With rising energy costs, solar power is a smart approach to help cut costs and reduce greenhouse gas emissions. However, the solar power installation process can take upwards of a year and a half, which means business owners have more time to wait before realizing these savings.

“Installing solar power can be time consuming and expensive, so leasing has been a big plus for borrowers by not having upfront project costs while they wait for approval. necessary to operate from PG&E,” said Mary. “We bear all financing costs during construction. »

Investing in the next generation

Many wineries in California remain family-owned, even though the industry has grown rapidly in recent decades. One such family business is Chappellet Vineyard in Napa County, where the second generation of family owners led the business through a period of growth and innovation, while continuing to craft exceptional wines.

Cyril Chappellet is CEO and President of the family winery that for more than 50 years has helped make Pritchard Hill one of California’s most revered wine sites. He guided the company through a period of investing in sustainability initiatives, including solar panels and wine barrels.

“The leasing program has helped us in two different areas of our business,” Cyril said. “One is our barrels, which we would rent for 3-4 years because that’s the period we use them.

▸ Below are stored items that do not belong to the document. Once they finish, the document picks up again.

Lemma slice_to_prefix (t : string) (n : Z) :
  exists rest, t = PyText.slice t 0 (Some n) +:+ rest
               /\ ((0 <= n)%Z ->
                   (Z.of_nat (String.length (PyText.slice t 0 (Some n))) <= n)%Z).
Proof.
  unfold PyText.slice, PyText.clamp, PyText.wrap.
  change (0 <? 0)%Z with false. cbn iota.
  rewrite (Z.min_l 0) by lia. change (Z.to_nat 0) with 0%nat.
  rewrite Z.sub_0_r.
  destruct (substring_0_prefix
              (Z.to_nat (Z.min (if (n <? 0)%Z
                                then Z.max 0 (n + Z.of_nat (String.length t)) else n)
                               (Z.of_nat (String.length t)))) t)
    as (rest & Hrest & Hlen).
  exists rest. split; [exact Hrest|].
  intros Hn. rewrite Hlen.
  destruct (Z.ltb_spec n 0); lia.
Qed.

(** [preview_cleaning] writes nothing and changes nothing. When it
    returns, the original sample is the start of the extracted text, of
    at most [sample_size] characters for a size that is not negative;
    the cleaned sample is the words of the original sample separated by
    single blanks with every character outside letters, digits,
    underscore, whitespace and [.,!?;:] deleted afterwards, so it is
    never longer than the original sample and [preview_length] is its
    length. *)
Theorem preview_cleaning_is_a_dry_run (filename : string) (sample_size : Z) (s : service) :
  snd (Cleaner.preview_cleaning filename sample_size s) = s
  /\ (forall p s', Cleaner.preview_cleaning filename sample_size s = (Ok p, s') ->
      exists t rest,
        extracted_text (Path.splitext_root filename) = Some t
        /\ t = Cleaner.original_sample p +:+ rest
        /\ ((0 <= sample_size)%Z ->
            (Z.of_nat (String.length (Cleaner.original_sample p)) <= sample_size)%Z)
        /\ chars (Cleaner.cleaned_sample p)
           = filter (fun c => Cleaner.special c = false)
               (chars (PyStr.join " " (PyStr.split_ws (Cleaner.original_sample p))))
        /\ Cleaner.preview_length p = String.length (Cleaner.cleaned_sample p)
        /\ (Cleaner.preview_length p <= String.length (Cleaner.original_sample p))%nat).
Proof.
  assert (Hrun : forall t,
            outputs s !! Cleaner.extraction_metadata filename = None ->
            extracted_text (Path.splitext_root filename) = Some t ->
            Cleaner.preview_cleaning filename sample_size s
            = (Ok (Cleaner.Preview (PyText.slice t 0 (Some sample_size))
                     (Cleaner._remove_special_characters
                        (Cleaner._normalize_whitespace (PyText.slice t 0 (Some sample_size))))
                     (String.length
                        (Cleaner._remove_special_characters
                           (Cleaner._normalize_whitespace
                              (PyText.slice t 0 (Some sample_size)))))), s)).
  { intros t Hnone Ht. destruct (read_extraction_run filename s t Hnone Ht) as [Hex Hread].
    unfold Cleaner.preview_cleaning. unfold bind at 1. rewrite Hex. cbn [negb].
    unfold bind at 1. rewrite Hread. reflexivity. }
  split.
  - destruct (outputs s !! Cleaner.extraction_metadata filename) as [f|] eqn:Hf.
    + unfold Cleaner.preview_cleaning. unfold bind at 1. rewrite extraction_exists_run, Hf.
      rewrite (bool_decide_true (is_Some (Some f))) by eauto. cbn [orb negb].
      unfold bind at 1. unfold Cleaner.read_extracted_text, bind, get. rewrite Hf.
      destruct f; reflexivity.
    + destruct (extracted_text (Path.splitext_root filename)) as [t|] eqn:Ht.
      * rewrite (Hrun t eq_refl eq_refl). reflexivity.
      * unfold Cleaner.preview_cleaning. unfold bind at 1.
        rewrite extraction_exists_run, Hf, Ht.
        rewrite !bool_decide_false by (intros [x Hx]; discriminate). reflexivity.
  - intros p s' Hp.
    assert (Hin : exists t, outputs s !! Cleaner.extraction_metadata filename = None
                            /\ extracted_text (Path.splitext_root filename) = Some t).
    { unfold Cleaner.preview_cleaning in Hp.
      apply bind_ok_inv in Hp. destruct Hp as (present & s0 & Hpr & Hp).
      rewrite extraction_exists_run in Hpr. inversion Hpr; subst present s0; clear Hpr.
      apply if_raise_ok_inv in Hp. destruct Hp as [_ Hp].
      apply bind_ok_inv in Hp. destruct Hp as (t & s1 & Ht & _).
      apply read_extraction_ok_inv in Ht. destruct Ht as (_ & Hnone & Ht). eauto. }
    destruct Hin as (t & Hnone & Ht).
    rewrite (Hrun t Hnone Ht) in Hp. inversion Hp; subst p s'. clear Hp.
    cbn [Cleaner.original_sample Cleaner.cleaned_sample Cleaner.preview_length].
    destruct (slice_to_prefix t sample_size) as (rest & Hrest & Hlen).
    set (sample := PyText.slice t 0 (Some sample_size)) in *.
    assert (Hchars : chars (Cleaner._remove_special_characters
                              (Cleaner._normalize_whitespace sample))
                     = filter (fun c => Cleaner.special c = false)
                         (chars (PyStr.join " " (PyStr.split_ws sample)))).
    { unfold Cleaner._remove_special_characters. rewrite sub_once_filter.
      unfold Cleaner._normalize_whitespace. rewrite strip_squeeze_words. reflexivity. }
    exists t, rest. split; [exact Ht|]. split; [exact Hrest|]. split; [exact Hlen|].
    split; [exact Hchars|]. split; [reflexivity|].
    rewrite <- chars_length, Hchars.
    pose proof (length_filter (fun c => Cleaner.special c = false)
                  (chars (PyStr.join " " (PyStr.split_ws sample)))) as Hf.
    pose proof (normalize_whitespace_length sample) as Hn.
    unfold Cleaner._normalize_whitespace in Hn. rewrite strip_squeeze_words in Hn.
    unfold single_spaced in Hn. rewrite chars_length in Hf. lia.
Qed.
(** [site] is the [Location] made of the facility, city, state and
    country of the record [loc], without coordinates. *)
Definition site_of (loc : json) (site : Location) : Prop :=
  exists f c s k,
    get loc "facility" (JStr "Unknown") = Ok f /\
    get loc "city" (JStr "") = Ok c /\
    get loc "state" (JStr "") = Ok s /\
    get loc "country" (JStr "") = Ok k /\
    validate_str f = Some (facility site) /\
    validate_str c = Some (city site) /\
    validate_opt_str s = Some (state site) /\
    validate_str k = Some (country site) /\
    lat site = None /\ lng site = None.

(** [m] carries the identifying fields of [trial]. *)
Definition identifies (trial : dict) (m : TrialMatch) : Prop :=
  exists n t p,
    lookup "nct_id" trial = Some n /\ validate_str n = Some (nct_id m) /\
    lookup "title" trial = Some t /\ validate_str t = Some (title m) /\
    lookup "phase" trial = Some p /\ validate_str p = Some (phase m).

(** What the registry pipeline puts in [nearest_site] and
    [distance_km]. *)
Definition first_site_no_distance (trial : dict) (m : TrialMatch) : Prop :=
  distance_km m = None /\
  exists locs,
    listed_locations trial = Some locs /\
    match locs with
    | [] => nearest_site m = None
    | loc :: _ => exists site, nearest_site m = Some site /\ site_of loc site
    end.

End PipelineSpec.
End PipelineSpec.

(** ** Registry records *)

Module RecordSpec.

(** The keys of a record [_parse_study] returns, in order. *)
Definition record_keys : list string :=
  ["nct_id"; "title"; "phase"; "status"; "conditions"; "interventions";
   "eligibility_criteria"; "min_age"; "max_age"; "sex"; "sponsor"; "locations"].

(** A location as [_parse_study] lists it: four fields from the registry
    and no coordinates. *)
Definition parsed_location (loc : json) : Prop :=
  exists f c s k,
    loc = JObj [("facility", f); ("city", c); ("state", s); ("country", k);
                ("lat", JNull); ("lng", JNull)].

(** The shape of a parsed record. *)
Definition well_formed_record (trial : dict) : Prop :=
  map fst trial = record_keys /\
  (exists phase, lookup "phase" trial = Some (JStr phase)) /\
  (exists names, lookup "interventions" trial = Some (JArr names)) /\
  exists locs,
    lookup "locations" trial = Some (JArr locs) /\
    (List.length locs <= 10)%nat /\
    Forall parsed_location locs.

End RecordSpec.

(** ** Batch replies *)

Module BatchSpec.
Section BatchSpec.
Lemma X8_passes_keep_the_tree_witness :
  buildTree (start example_input) = Done (Some 2%nat, example_built) /\
  computeDimensions 3 (Some 2%nat) example_built = Done (tt, example_dimensioned) /\
  computeCoordinates 3 (Some 2%nat) 0 0 example_dimensioned = Done (tt, example_placed) /\
  mem example_built !! 2%nat = Some (mkNode 0 0 0 0 0 chH (Some 0%nat) (Some 1%nat)) /\
  length (mem example_placed) = length (mem example_built) /\
  exists n3, mem example_placed !! 2%nat = Some n3 /\
             kept (mkNode 0 0 0 0 0 chH (Some 0%nat) (Some 1%nat)) n3 /\
             (~ reach (mem example_built) (Some 2%nat) 2%nat ->
              n3 = mkNode 0 0 0 0 0 chH (Some 0%nat) (Some 1%nat)).
Proof.
  split; [vm_compute; reflexivity|]. split; [vm_compute; reflexivity|].
  split; [vm_compute; reflexivity|]. split; [reflexivity|].
  apply (X8_passes_keep_the_tree (start example_input) (Some 2%nat) example_built
           3 example_dimensioned 3 0 0 example_placed 2%nat).
  - vm_compute; reflexivity.
  - vm_compute; reflexivity.
  - vm_compute; reflexivity.
  - reflexivity.
Defined.

(** ** Running a pass again *)

Lemma dims_again t t' : dims t = Some t' -> dims t' = Some t'.
Proof.
  revert t'. induction t as [l0 w0 h0 cx0 cy0|o w0 h0 tl IHl tr IHr]; intros t' Hd.
  - injection Hd as <-. reflexivity.
  - simpl in Hd.
    destruct (dims tl) as [tl'|]; [|discriminate].
    destruct (dims tr) as [tr'|]; [|discriminate].
    specialize (IHl _ eq_refl). specialize (IHr _ eq_refl).
    destruct o; destruct (in_int _) eqn:E; try discriminate; injection Hd as <-;
      simpl; rewrite IHl, IHr, E; reflexivity.
Qed.

Lemma rep_at_unique h h' b t :
  rep_at h b t -> rep_at h' b t -> length h' = length h ->
  (forall a, (a < b \/ b + size t <= a)%nat -> h' !! a = h !! a) ->
  h' = h.
Proof.
  intros Hrep Hrep' Hlen Hfr. apply list_eq. intros a.
  destruct (decide (b <= a < b + size t)%nat) as [Hin|Hout]; [|apply Hfr; lia].
  destruct (lookup_lt_is_Some_2 (heap_of b t) (a - b)%nat) as [n Hn];
    [rewrite heap_of_length; lia|].
  pose proof (Hrep _ _ Hn) as H1. pose proof (Hrep' _ _ Hn) as H2.
  replace (b + (a - b))%nat with a in H1, H2 by lia. congruence.
Qed.
(** ** A small schema model to run the definitions on

    The parser reads [name] as a bare operator name and [name(args)...] as a
    full schema; like the parser of the code base it does not choose an
    alias analysis kind, which leaves the schema at the conservative
    default.  Inference copies the static types. *)

Module Demo.

(** Splits a text at its first opening parenthesis. *)
Fixpoint split_paren (s : string) : string * option string :=
  match s with
  | EmptyString => (EmptyString, None)
  | String c rest =>
      if Ascii.eqb c "("%char then (EmptyString, Some rest)
      else let '(name, tail) := split_paren rest in (String c name, tail)
  end.

Definition demo_parseSchemaOrName (text : string) : outcome (OperatorName + FunctionSchema) :=
  match split_paren text with
  | (EmptyString, _) => Throw (MalformedSchema text)
  | (name, None) => Ok (inl (mkOperatorName "" name ""))
  | (name, Some signature) =>
      Ok (inr {| schema_name := mkOperatorName "" name "";
                 arguments := [signature];
                 returns := [];
                 aliasAnalysisKind := CONSERVATIVE |})
  end.

Definition demo_parseSchema (text : string) : outcome FunctionSchema :=
  match demo_parseSchemaOrName text with
  | Ok (inr s) => Ok s
  | Ok (inl _) => Throw (MalformedSchema text)
  | Throw e => Throw e
  end.

Definition demo_inferFunctionSchemaFlattenedReturns (ft : func_type) (name overload : string)
  : FunctionSchema :=
  {| schema_name := mkOperatorName "" name overload;
     arguments := arg_types ft;
     returns := ret_types ft;
     aliasAnalysisKind := CONSERVATIVE |}.

Definition model : SchemaModel :=
  {| parseSchema := demo_parseSchema;
     parseSchemaOrName := demo_parseSchemaOrName;
     inferFunctionSchemaFlattenedReturns := demo_inferFunctionSchemaFlattenedReturns |}.

Definition desktop : BuildConfig :=
  {| EXPOSE_C2_OPS := false; CAFFE2_IS_XPLAT_BUILD := false |}.

Definition mobile : BuildConfig :=
  {| EXPOSE_C2_OPS := false; CAFFE2_IS_XPLAT_BUILD := true |}.

Definition Tensor_Tensor : func_type :=
  {| arg_types := ["Tensor"]; ret_types := ["Tensor"] |}.

Definition Tensor_Tensor_Tensor : func_type :=
  {| arg_types := ["Tensor"; "Tensor"]; ret_types := ["Tensor"] |}.

(** [Tensor my_kernel_cpu(Tensor a)], as a function pointer. *)
Definition my_kernel_cpu : Callable :=
  {| ctype := {| is_function_type := true; is_functor := false;
                 is_stateless_lambda := false; is_base_of_OperatorKernel := false;
                 signature := Tensor_Tensor |};
     is_nullptr := false;
     ident := "my_kernel_cpu" |}.

(** [Tensor my_kernel_cuda(Tensor a, Tensor b)], as a function pointer. *)
Definition my_kernel_cuda : Callable :=
  {| ctype := {| is_function_type := true; is_functor := false;
                 is_stateless_lambda := false; is_base_of_OperatorKernel := false;
                 signature := Tensor_Tensor_Tensor |};
     is_nullptr := false;
     ident := "my_kernel_cuda" |}.

(** [[] (Tensor a) -> Tensor {...}]. *)
Definition stateless_lambda : Callable :=
  {| ctype := {| is_function_type := false; is_functor := true;
                 is_stateless_lambda := true; is_base_of_OperatorKernel := false;
                 signature := Tensor_Tensor |};
     is_nullptr := false;
     ident := "stateless_lambda" |}.


(** [class my_functor final : public c10::OperatorKernel]. *)
Definition my_functor : CallableType :=
  {| is_function_type := false; is_functor := true;
     is_stateless_lambda := false; is_base_of_OperatorKernel := true;
     signature := Tensor_Tensor |}.

(** A stack based kernel function. *)
Definition boxed_kernel : Callable :=
  {| ctype := {| is_function_type := true; is_functor := false;
                 is_stateless_lambda := false; is_base_of_OperatorKernel := false;
                 signature := BoxedKernelFunction |};
     is_nullptr := false;
     ident := "boxed_kernel" |}.

Definition my_op : OperatorName := mkOperatorName "" "my_op" "".

(** [options().schema("my_op").kernel(DispatchKey::CPU, &my_kernel_cpu)]. *)
Definition options_cpu : Options.t :=
  {| Options.schemaOrName_ := Some (inl my_op);
     Options.kernels :=
       [ {| Options.dispatch_key := Some DispatchKey.CPU;
            Options.func := KernelFunction.makeFromUnboxedRuntimeFunction false my_kernel_cpu;
            Options.inferred_function_schema :=
              Some (demo_inferFunctionSchemaFlattenedReturns Tensor_Tensor "" "") |} ];
     Options.aliasAnalysisKind_ := None |}.

(** [options().schema("my_op").kernel(DispatchKey::CUDA, [] (Tensor a) -> Tensor {...})]. *)
Definition options_cuda : Options.t :=
  {| Options.schemaOrName_ := Some (inl my_op);
     Options.kernels :=
       [ {| Options.dispatch_key := Some DispatchKey.CUDA;
            Options.func := KernelFunction.makeFromUnboxedLambda false stateless_lambda;
            Options.inferred_function_schema :=
              Some (demo_inferFunctionSchemaFlattenedReturns Tensor_Tensor "" "") |} ];
     Options.aliasAnalysisKind_ := None |}.

(** [options().schema("my_op").catchAllKernel([] (Tensor a) -> Tensor {...})]. *)
Definition options_catchAll : Options.t :=
  {| Options.schemaOrName_ := Some (inl my_op);
     Options.kernels :=
       [ {| Options.dispatch_key := None;
            Options.func := KernelFunction.makeFromUnboxedLambda false stateless_lambda;
            Options.inferred_function_schema :=
              Some (demo_inferFunctionSchemaFlattenedReturns Tensor_Tensor "" "") |} ];
     Options.aliasAnalysisKind_ := None |}.

(** Two kernels under the key [CPU] in one batch, whose inferred schemas
    disagree: [Tensor(Tensor)] and [Tensor(Tensor, Tensor)]. *)
Definition options_cpu_twice : Options.t :=
  {| Options.schemaOrName_ := Some (inl my_op);
     Options.kernels :=
       [ {| Options.dispatch_key := Some DispatchKey.CPU;
            Options.func := KernelFunction.makeFromUnboxedRuntimeFunction false my_kernel_cpu;
            Options.inferred_function_schema :=
              Some (demo_inferFunctionSchemaFlattenedReturns Tensor_Tensor "" "") |};
         {| Options.dispatch_key := Some DispatchKey.CPU;
            Options.func := KernelFunction.makeFromUnboxedRuntimeFunction false my_kernel_cuda;
            Options.inferred_function_schema :=
              Some (demo_inferFunctionSchemaFlattenedReturns Tensor_Tensor_Tensor "" "") |} ];
     Options.aliasAnalysisKind_ := None |}.

(** The same batch with kernels that agree on the signature. *)
Definition options_cpu_twice_agreeing : Options.t :=
  {| Options.schemaOrName_ := Some (inl my_op);
     Options.kernels :=
       [ {| Options.dispatch_key := Some DispatchKey.CPU;
            Options.func := KernelFunction.makeFromUnboxedRuntimeFunction false my_kernel_cpu;
            Options.inferred_function_schema :=
              Some (demo_inferFunctionSchemaFlattenedReturns Tensor_Tensor "" "") |};
         {| Options.dispatch_key := Some DispatchKey.CPU;
            Options.func := KernelFunction.makeFromUnboxedLambda false stateless_lambda;
            Options.inferred_function_schema :=
              Some (demo_inferFunctionSchemaFlattenedReturns Tensor_Tensor "" "") |} ];
     Options.aliasAnalysisKind_ := None |}.

(** Session A registers [options_cpu] on the empty registry, then session
    B registers [options_cuda]. *)
Definition after_session_A : RegisterOperators.state :=
  snd (RegisterOperators.op options_cpu (Dispatcher.empty, RegisterOperators.RegisterOperators_)).

Definition after_session_B : RegisterOperators.state :=
  snd (RegisterOperators.op options_cuda (fst after_session_A, RegisterOperators.RegisterOperators_)).

Definition session_A : RegisterOperators.t := snd after_session_A.

Definition session_B : RegisterOperators.t := snd after_session_B.

Definition registry_AB : Dispatcher.t := fst after_session_B.

(** [MAKE_TORCH_LIBRARY(myns)] next to an empty dispatcher. *)
Definition library_state : Library.state :=
  (Dispatcher.empty,
   {| Library.kind_ := Library.DEF;
      Library.ns_ := Some "myns";
      Library.dispatch_key_ := None;
      Library.file_ := "my_ops.cpp";
      Library.line_ := 1;
      Library.registrars_ := [] |}).

End Demo.

(** ** The kernel entry points of the header, as data

    One constructor per way the header offers to attach a kernel to an
    [Options] value, with the arguments of that call. *)

Inductive KernelPath : Type :=
| kernel_boxed_path (kernel_func : Callable) (dispatch_key : DispatchKey.t)
| catchAllKernel_boxed_path (kernel_func : Callable)
| kernel_functor_path (KernelFunctor : CallableType) (is_constructible : bool)
    (dispatch_key : DispatchKey.t) (constructorParameters : list string)
| catchAllKernel_functor_path (KernelFunctor : CallableType) (is_constructible : bool)
    (constructorParameters : list string)
| kernel_function_path (kernel_func : Callable) (dispatch_key : DispatchKey.t)
| catchAllKernel_function_path (kernel_func : Callable)
| kernel_runtime_function_path (dispatch_key : DispatchKey.t) (kernel_func : Callable)
| catchAllKernel_runtime_function_path (kernel_func : Callable)
| impl_unboxedOnlyKernel_path (kernel_func : Callable) (dispatch_key : DispatchKey.t)
| impl_unboxedOnlyCatchAllKernel_path (kernel_func : Callable)
| kernel_lambda_path (dispatch_key : DispatchKey.t) (functor : Callable)
| catchAllKernel_lambda_path (lambda : Callable).

(** The call a path stands for. *)
Definition call_path `{SchemaModel} (p : KernelPath) : Compile (M Options.t unit) :=
  match p with
  | kernel_boxed_path f k => Options.kernel_boxed f k
  | catchAllKernel_boxed_path f => Options.catchAllKernel_boxed f
  | kernel_functor_path T c k ps => Options.kernel_functor T c k ps
  | catchAllKernel_functor_path T c ps => Options.catchAllKernel_functor T c ps
  | kernel_function_path f k => Options.kernel_function f k
  | catchAllKernel_function_path f => Options.catchAllKernel_function f
  | kernel_runtime_function_path k f => Options.kernel_runtime_function k f
  | catchAllKernel_runtime_function_path f => Options.catchAllKernel_runtime_function f
  | impl_unboxedOnlyKernel_path f k => Options.impl_unboxedOnlyKernel f k
  | impl_unboxedOnlyCatchAllKernel_path f => Options.impl_unboxedOnlyCatchAllKernel f
  | kernel_lambda_path k f => Options.kernel_lambda k f
  | catchAllKernel_lambda_path f => Options.catchAllKernel_lambda f
  end.

(** The static type of the callable a path is given. *)
Definition path_type (p : KernelPath) : CallableType :=
  match p with
  | kernel_boxed_path f _ | catchAllKernel_boxed_path f
  | kernel_function_path f _ | catchAllKernel_function_path f
  | kernel_runtime_function_path _ f | catchAllKernel_runtime_function_path f
  | impl_unboxedOnlyKernel_path f _ | impl_unboxedOnlyCatchAllKernel_path f
  | kernel_lambda_path _ f | catchAllKernel_lambda_path f => ctype f
  | kernel_functor_path T _ _ _ | catchAllKernel_functor_path T _ _ => T
  end.

(** The typed paths: functor, function pointer (compile-time and run-time)
    and lambda; the boxed and the unboxed-only paths are the other ones. *)
Definition typed_path (p : KernelPath) : bool :=
  match p with
  | kernel_boxed_path _ _ | catchAllKernel_boxed_path _
  | impl_unboxedOnlyKernel_path _ _ | impl_unboxedOnlyCatchAllKernel_path _ => false
  | _ => true
  end.


(** A batch of kernels is in conflict when two of its kernels have the same
    dispatch key (catch-all counted as a key), or when it has both a catch-all
    kernel and a keyed one. *)
Definition batch_conflict (ks : list Options.KernelRegistrationConfig) : Prop :=
  (∃ (i j : nat) (ci cj : Options.KernelRegistrationConfig),
      i ≠ j ∧ ks !! i = Some ci ∧ ks !! j = Some cj
      ∧ Options.dispatch_key ci = Options.dispatch_key cj)
  ∨ (∃ (c1 c2 : Options.KernelRegistrationConfig) (k : DispatchKey.t),
        c1 ∈ ks ∧ c2 ∈ ks
        ∧ Options.dispatch_key c1 = None ∧ Options.dispatch_key c2 = Some k).

(** The operator a bundle names, when it names one. *)
Definition bundle_name (options : Options.t) : option OperatorName :=
  match Options.schemaOrName_ options with
  | None => None
  | Some (inl name) => Some name
  | Some (inr schema) => Some (schema_name schema)
  end.


(** What a session's handles remove from a slot: the entry is dropped when
    the handle returned for it is among [hs], and kept otherwise. *)
Definition after_revoking {A : Type} (hs : list Dispatcher.RegistrationHandleRAII)
    (s : Dispatcher.Slot)
    (held : option (nat * A)) : option (nat * A) :=
  match held with
  | Some (tok, a) => if bool_decide (Dispatcher.mkHandle s tok ∈ hs) then None else Some (tok, a)
  | None => None
  end.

So basically we would pay for them as we use them. In the solar project that we rented with American AgCredit, we had the same situation but over a longer period.

Looking to the future, Cyril said investing in sustainable energy and renting wine barrels has added value to the winery today and will continue to benefit the family for years to come.

“Friends ask me, ‘What the hell are you doing putting all that solar power up there?’ So we do it for two reasons. The first is that it makes economic sense. The other reason is that it’s the right thing to do. It’s really great for the next generation.